There is a little bit of time between our 2 tours, so we decided to walk around.  We went to the gift shop/cafe.  I almost audibly gasped aloud when I saw the Starbucks!  I was in desperate need of comfort and there is nothing like a soy Salted Caramel Latte’ for soothing my soul.  I dug out my Starbucks card and headed to the counter.

Two things happened here which were nearly enough to push over the edge into tears.
1.  They don’t take Starbucks cards.
2.  They don’t have soy milk either.
Now I ask you what Starbucks does not have the soy milk available.  There are some of us with sensitivities and allergies who depend on having an alternative.  (*Note:  My Starbucks fix is the only soy I ever consume, so don’t hate!)

So I spent a dollar for a cup of hot water, added a tea bag and a little honey and tried to pretend that would make all this go away.  It didn’t.
Some members of our group got ice cream.  They were very impressed with the quality.  Others got grilled cheese and also proclaimed it was great.
We moved on to the little farm store.  Fresh baked goods, farm fresh cheese, local wine and local beer, fruit and vegetables were all on display.  The sell price was actually pretty reasonable.  If I had been feeling less traumatized I might have bought a loaf of bread.
Also located on the farm is a restaurant, a garden, a gas station, and a subway.

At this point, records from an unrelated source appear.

(** * GraphicsDX12: frame-resource ring, constant-buffer uploads and
      procedural geometry of ShapesApp and TreeBillboardsApp

    A shallow embedding of the parts of [ShapesApp.cpp] and
    [TreeBillboardsApp.cpp] that carry the frame-resource fencing scheme,
    the per-frame constant-buffer and wave vertex-buffer uploads, the
    material table, and the index/vertex packing of the procedural meshes
    and of the tree sprites.

    Conventions.
    - [UINT64] and [int] values are [Z]; the wrap-around of [++mCurrentFence]
      is written out with [wrap64].  C++ [/] and [%] on [int] are [Z.quot]
      and [Z.rem].
    - [std::vector] is [list], indexed with stdpp's lookup [!!] and updated
      with [<[ i := x ]>]; an out-of-range access is undefined behaviour in
      the source and is the failure [None] here.
    - [float] is a type with the operations the source uses ([FloatOps]);
      two implementations are given, IEEE-754 binary32 ([ieee32]) and exact
      rational arithmetic ([exactQ]).
    - [std::unordered_map] is the list of its entries in iteration order
      where the order matters ([mMaterials]) and a [gmap] where it is only
      looked up ([DrawArgs]).
    - Functions that fail or block return [option]. *)

From Stdlib Require Import ZArith Lia QArith Qfield Lqa Floats.SpecFloat Sorting.Sorted.
From stdpp Require Import base option list strings gmap.

#[local] Open Scope Z_scope.

(** ** Machine integers *)

Definition UINT64_MOD : Z := 2 ^ 64.
Definition UINT16_MOD : Z := 2 ^ 16.

(** Unsigned 64-bit wrap-around, as for [UINT64] arithmetic. *)
Definition wrap64 (x : Z) : Z := x mod UINT64_MOD.

(** Conversion of an [int] to [std::uint16_t]. *)
Definition to_uint16 (x : Z) : Z := x mod UINT16_MOD.

(** [const int gNumFrameResources = 3;] (both applications). *)
Definition gNumFrameResources : Z := 3.

(** ** Floating point *)

(** The operations on [float] that the modelled code uses.  [of_int] is the
    implicit conversion of an [int] operand; [sinf] and [cosf] are the C
    library functions. *)
Class FloatOps (F : Type) := {
  fadd : F -> F -> F;
  fsub : F -> F -> F;
  fmul : F -> F -> F;
  fdiv : F -> F -> F;
  fsqrt : F -> F;
  fle : F -> F -> bool;
  flt : F -> F -> bool;
  of_int : Z -> F;
  sinf : F -> F;
  cosf : F -> F
}.

Section FloatLiterals.
Context {F : Type} `{FloatOps F}.

(** A decimal literal [n/d] with both parts exactly representable: the
    correctly rounded quotient is the value of the literal. *)
Definition flit (n d : Z) : F := fdiv (of_int n) (of_int d).

Definition fge (a b : F) : bool := fle b a.
Definition fgt (a b : F) : bool := flt b a.
End FloatLiterals.

(** ** DirectXMath storage types *)

Section Types.
Context {F : Type}.

Record XMFLOAT2 := mkFloat2 { x2 : F; y2 : F }.
Record XMFLOAT3 := mkFloat3 { x3 : F; y3 : F; z3 : F }.
Record XMFLOAT4 := mkFloat4 { x4 : F; y4 : F; z4 : F; w4 : F }.

(** [XMFLOAT4X4]: four rows [_1x .. _4x]. *)
Record XMFLOAT4X4 := mkFloat4x4 {
  row1 : XMFLOAT4; row2 : XMFLOAT4; row3 : XMFLOAT4; row4 : XMFLOAT4 }.

(** [XMMatrixTranspose]: rows become columns. *)
Definition XMMatrixTranspose (m : XMFLOAT4X4) : XMFLOAT4X4 :=
  let '(mkFloat4x4 a b c d) := m in
  mkFloat4x4
    (mkFloat4 (x4 a) (x4 b) (x4 c) (x4 d))
    (mkFloat4 (y4 a) (y4 b) (y4 c) (y4 d))
    (mkFloat4 (z4 a) (z4 b) (z4 c) (z4 d))
    (mkFloat4 (w4 a) (w4 b) (w4 c) (w4 d)).

(** [struct Vertex] of FrameResource.h: position, normal, texture
    coordinate. *)
Record Vertex := mkVertex { Pos : XMFLOAT3; Normal : XMFLOAT3; TexC : XMFLOAT2 }.

(** [GeometryGenerator::Vertex], of which the code reads three fields. *)
Record GVertex := mkGVertex {
  Position : XMFLOAT3; GNormal : XMFLOAT3; GTexC : XMFLOAT2 }.

(** [struct ObjectConstants]. *)
Record ObjectConstants := mkObjectConstants {
  OC_World : XMFLOAT4X4; OC_TexTransform : XMFLOAT4X4 }.

(** [struct RenderItem], the fields [UpdateObjectCBs] reads or writes. *)
Record RenderItem := mkRenderItem {
  World : XMFLOAT4X4;
  TexTransform : XMFLOAT4X4;
  NumFramesDirty : Z;
  ObjCBIndex : Z }.

Definition set_NumFramesDirty (n : Z) (e : RenderItem) : RenderItem :=
  mkRenderItem (World e) (TexTransform e) n (ObjCBIndex e).

(** [UploadBuffer<T>::CopyData(elementIndex, data)]: overwrite one element
    of the mapped buffer.  The source does not check the index. *)
Definition CopyData {T : Type} (elementIndex : Z) (data : T) (buf : list T)
  : option (list T) :=
  if (0 <=? elementIndex) && (elementIndex <? Z.of_nat (length buf))
  then Some (<[ Z.to_nat elementIndex := data ]> buf)
  else None.

(** [struct FrameResource]: the object constant buffer, the dynamic wave
    vertex buffer and the fence value of the last submission that used
    this frame resource. *)
Record FrameResource := mkFrameResource {
  ObjectCB : list ObjectConstants;
  WavesVB : list Vertex;
  Fence : Z }.

Definition set_Fence (v : Z) (fr : FrameResource) : FrameResource :=
  mkFrameResource (ObjectCB fr) (WavesVB fr) v.
Definition set_ObjectCB (cb : list ObjectConstants) (fr : FrameResource)
  : FrameResource :=
  mkFrameResource cb (WavesVB fr) (Fence fr).
Definition set_WavesVB (vb : list Vertex) (fr : FrameResource)
  : FrameResource :=
  mkFrameResource (ObjectCB fr) vb (Fence fr).
End Types.

Arguments XMFLOAT2 : clear implicits.
Arguments XMFLOAT3 : clear implicits.
Arguments XMFLOAT4 : clear implicits.
Arguments XMFLOAT4X4 : clear implicits.
Arguments Vertex : clear implicits.
Arguments GVertex : clear implicits.
Arguments ObjectConstants : clear implicits.
Arguments RenderItem : clear implicits.
Arguments FrameResource : clear implicits.

(** ** The GPU side of the fence

    [ID3D12CommandQueue::Signal(fence, v)] appends a command that sets the
    fence to [v] once everything queued before it has run; the GPU consumes
    the queue in order.  [pending] holds the fence values of the signals
    that have been queued and not yet reached. *)

Record GPU := mkGPU { GetCompletedValue : Z; pending : list Z }.

Definition Signal (v : Z) (g : GPU) : GPU :=
  mkGPU (GetCompletedValue g) (pending g ++ [v]).

(** One step of GPU progress: the next queued signal is reached. *)
Definition gpu_step (g : GPU) : GPU :=
  match pending g with
  | [] => g
  | v :: q => mkGPU v q
  end.

(** [SetEventOnCompletion(target, e); WaitForSingleObject(e, INFINITE)]:
    the calling thread sleeps while the GPU runs, and wakes as soon as the
    completed value is at least [target].  If the queue runs dry first the
    wait never returns ([None]). *)
Fixpoint wait_loop (target c : Z) (q : list Z) : option GPU :=
  if target <=? c then Some (mkGPU c q)
  else match q with
       | [] => None
       | v :: q' => wait_loop target v q'
       end.

Definition WaitForSingleObject (target : Z) (g : GPU) : option GPU :=
  wait_loop target (GetCompletedValue g) (pending g).

(** ** The wave simulation object

    [class Waves] is used through its public interface only: grid sizes,
    extents, the current solution, and the two mutators. *)
Class WavesOps (F W : Type) := {
  RowCount : W -> Z;
  ColumnCount : W -> Z;
  VertexCount : W -> Z;
  TriangleCount : W -> Z;
  Width : W -> F;
  Depth : W -> F;
  Waves_Position : W -> Z -> XMFLOAT3 F;
  Waves_Normal : W -> Z -> XMFLOAT3 F;
  Waves_Update : F -> W -> W;
  Waves_Disturb : Z -> Z -> F -> W -> W
}.

(** [GameTimer], read through [TotalTime()] and [DeltaTime()]. *)
Record GameTimer (F : Type) := mkGameTimer { TotalTime : F; DeltaTime : F }.
Arguments mkGameTimer {F}.
Arguments TotalTime {F}.
Arguments DeltaTime {F}.

(** ** MathHelper random numbers *)

(** [RAND_MAX] of the C runtime the projects are built with. *)
Definition RAND_MAX : Z := 32767.

(** Modelled from the spec: [MathHelper::Rand(a, b)] (Common/MathHelper.h is
    not part of the sources at hand) returns an integer of the closed range
    [a .. b], computed from one [rand()] result [r] as
    [a + r % ((b - a) + 1)].  The remainder by zero is undefined. *)
Definition Rand (a b r : Z) : option Z :=
  if (b - a) + 1 =? 0 then None else Some (a + Z.rem r ((b - a) + 1)).

Section RandF.
Context {F : Type} `{FloatOps F}.

(** Modelled from the spec: [MathHelper::RandF()] maps one [rand()] result
    to the unit interval, and [MathHelper::RandF(a, b)] scales it to
    [a .. b] as [a + RandF() * (b - a)]. *)
Definition RandF01 (r : Z) : F := fdiv (of_int r) (of_int RAND_MAX).
Definition RandF (a b : F) (r : Z) : F := fadd a (fmul (RandF01 r) (fsub b a)).
End RandF.

(** ** Application state *)

Section App.
Context {F W : Type} `{FloatOps F} `{WavesOps F W}.

(** The successive results of the C library's [rand()]. *)
Variable crand : nat -> Z.

(** The members of [ShapesApp] / [TreeBillboardsApp] (and of their base
    [D3DApp]) that the modelled functions touch.  [mCurrFrameResource] is
    the position in [mFrameResources] the pointer refers to ([None] for
    [nullptr]); [mFence] is the fence together with the command queue
    feeding it; [WavesVertexBufferGPU] is
    [mWavesRitem->Geo->VertexBufferGPU], the frame resource whose wave
    buffer it designates; [t_base] is the function-local static of
    [UpdateWaves] and [rand_calls] the number of [rand()] calls so far. *)
Record App := mkApp {
  mFrameResources : list (FrameResource F);
  mCurrFrameResource : option nat;
  mCurrFrameResourceIndex : Z;
  mCurrentFence : Z;
  mFence : GPU;
  mAllRitems : list (RenderItem F);
  mWaves : W;
  mTimer : GameTimer F;
  t_base : F;
  rand_calls : nat;
  WavesVertexBufferGPU : option nat }.

Definition set_mFrameResources v (s : App) : App :=
  mkApp v (mCurrFrameResource s) (mCurrFrameResourceIndex s) (mCurrentFence s)
    (mFence s) (mAllRitems s) (mWaves s) (mTimer s) (t_base s) (rand_calls s)
    (WavesVertexBufferGPU s).
Definition set_current (idx : Z) (p : option nat) (s : App) : App :=
  mkApp (mFrameResources s) p idx (mCurrentFence s)
    (mFence s) (mAllRitems s) (mWaves s) (mTimer s) (t_base s) (rand_calls s)
    (WavesVertexBufferGPU s).
Definition set_mCurrentFence v (s : App) : App :=
  mkApp (mFrameResources s) (mCurrFrameResource s) (mCurrFrameResourceIndex s) v
    (mFence s) (mAllRitems s) (mWaves s) (mTimer s) (t_base s) (rand_calls s)
    (WavesVertexBufferGPU s).
Definition set_mFence v (s : App) : App :=
  mkApp (mFrameResources s) (mCurrFrameResource s) (mCurrFrameResourceIndex s)
    (mCurrentFence s) v (mAllRitems s) (mWaves s) (mTimer s) (t_base s)
    (rand_calls s) (WavesVertexBufferGPU s).
Definition set_mAllRitems v (s : App) : App :=
  mkApp (mFrameResources s) (mCurrFrameResource s) (mCurrFrameResourceIndex s)
    (mCurrentFence s) (mFence s) v (mWaves s) (mTimer s) (t_base s)
    (rand_calls s) (WavesVertexBufferGPU s).
Definition set_waves (w : W) (tb : F) (n : nat) (vb : option nat) (s : App) : App :=
  mkApp (mFrameResources s) (mCurrFrameResource s) (mCurrFrameResourceIndex s)
    (mCurrentFence s) (mFence s) (mAllRitems s) w (mTimer s) tb n vb.
Definition set_mTimer v (s : App) : App :=
  mkApp (mFrameResources s) (mCurrFrameResource s) (mCurrFrameResourceIndex s)
    (mCurrentFence s) (mFence s) (mAllRitems s) (mWaves s) v (t_base s)
    (rand_calls s) (WavesVertexBufferGPU s).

Next up was the Pig Adventure.   We boarded another bus and saw a video extolling the virtues of modern pig farming.  We were assured that these pigs did not eat slop or roll around in the mud.  Somebody forgot to tell Wilbur from Charlotte’s Web that those were bad things!  Once again the bus pulled into a special garage and all doors were sealed before we were allowed to get off the bus.  More bio-security.

My first thought upon reaching the Pig Barn was, “Oh good!  It smells like pigs!”  I was so happy to actually smell animal.  We went into another education room full of interactive computer programs.  The kids had a blast playing with stuff.  The tour began with us going through a simulated shower room.  The employees here must leave their street clothes behind, shower and change into uniforms, and then they are allowed to go to work.  Apparently these pigs do not have enough of an immune system left to ward off even the common cold.

On our way to the Farrowing wing, we passed diagrams that show moms and babies of all species and their average weight.  In the Farrowing Wing we saw room after room with huge momma pigs (generally known as sows) in tiny cages.  These were some seriously big pigs, but the cages were so small all the could do is stand up and eat or lay down. No room to move around.  No where to walk around.  Just eat, have babies, and feed babies.  Again, it was all about efficiency.  Get the mom as big as possible, artificially inseminate her for maximum number of piglets, and then confine her in a space so small she either eats or lets the little ones nurse.

There were a few other wings in this building, but by now I was nearly in tears and just needed to be left alone.  I walked around a bit trying not to see.  But everywhere was evidence that while this is efficient it is not kind.  it is not animal husbandry.  Mr. Rogers (who I consider a paragon of morality) would be horrified.  It is something that rots away at the soul of those with eyes to see.  At no time did any of these animals do anything that resembled the life they were born to lead.  The glory of creation was being treated as a machine.

I worry about the children who think this is what a farm is.  I worry about the children who will grow up and think this is how is done or how it is best done.

I know in my heart that we can feed this world without resorting to cruelty and what borders on torture.

We just need to stop endorsing this type of farming.  We need to vote with our fork.  We need to undeterred by the harshness of the system.

I took a few weeks to really think about what I saw, to process my emotions, and came to the conclusion that I am profoundly saddened and sickened by what I saw.  I’ve never been much of a meat eater.  I mostly stick with chicken and fish.  This trip has clarified my position for me.  I will not eat any commercially raised beef, pork or dairy again.  Ever.  If I am tempted, I will recall the images of that day.  It won’t be hard.  It still haunts me.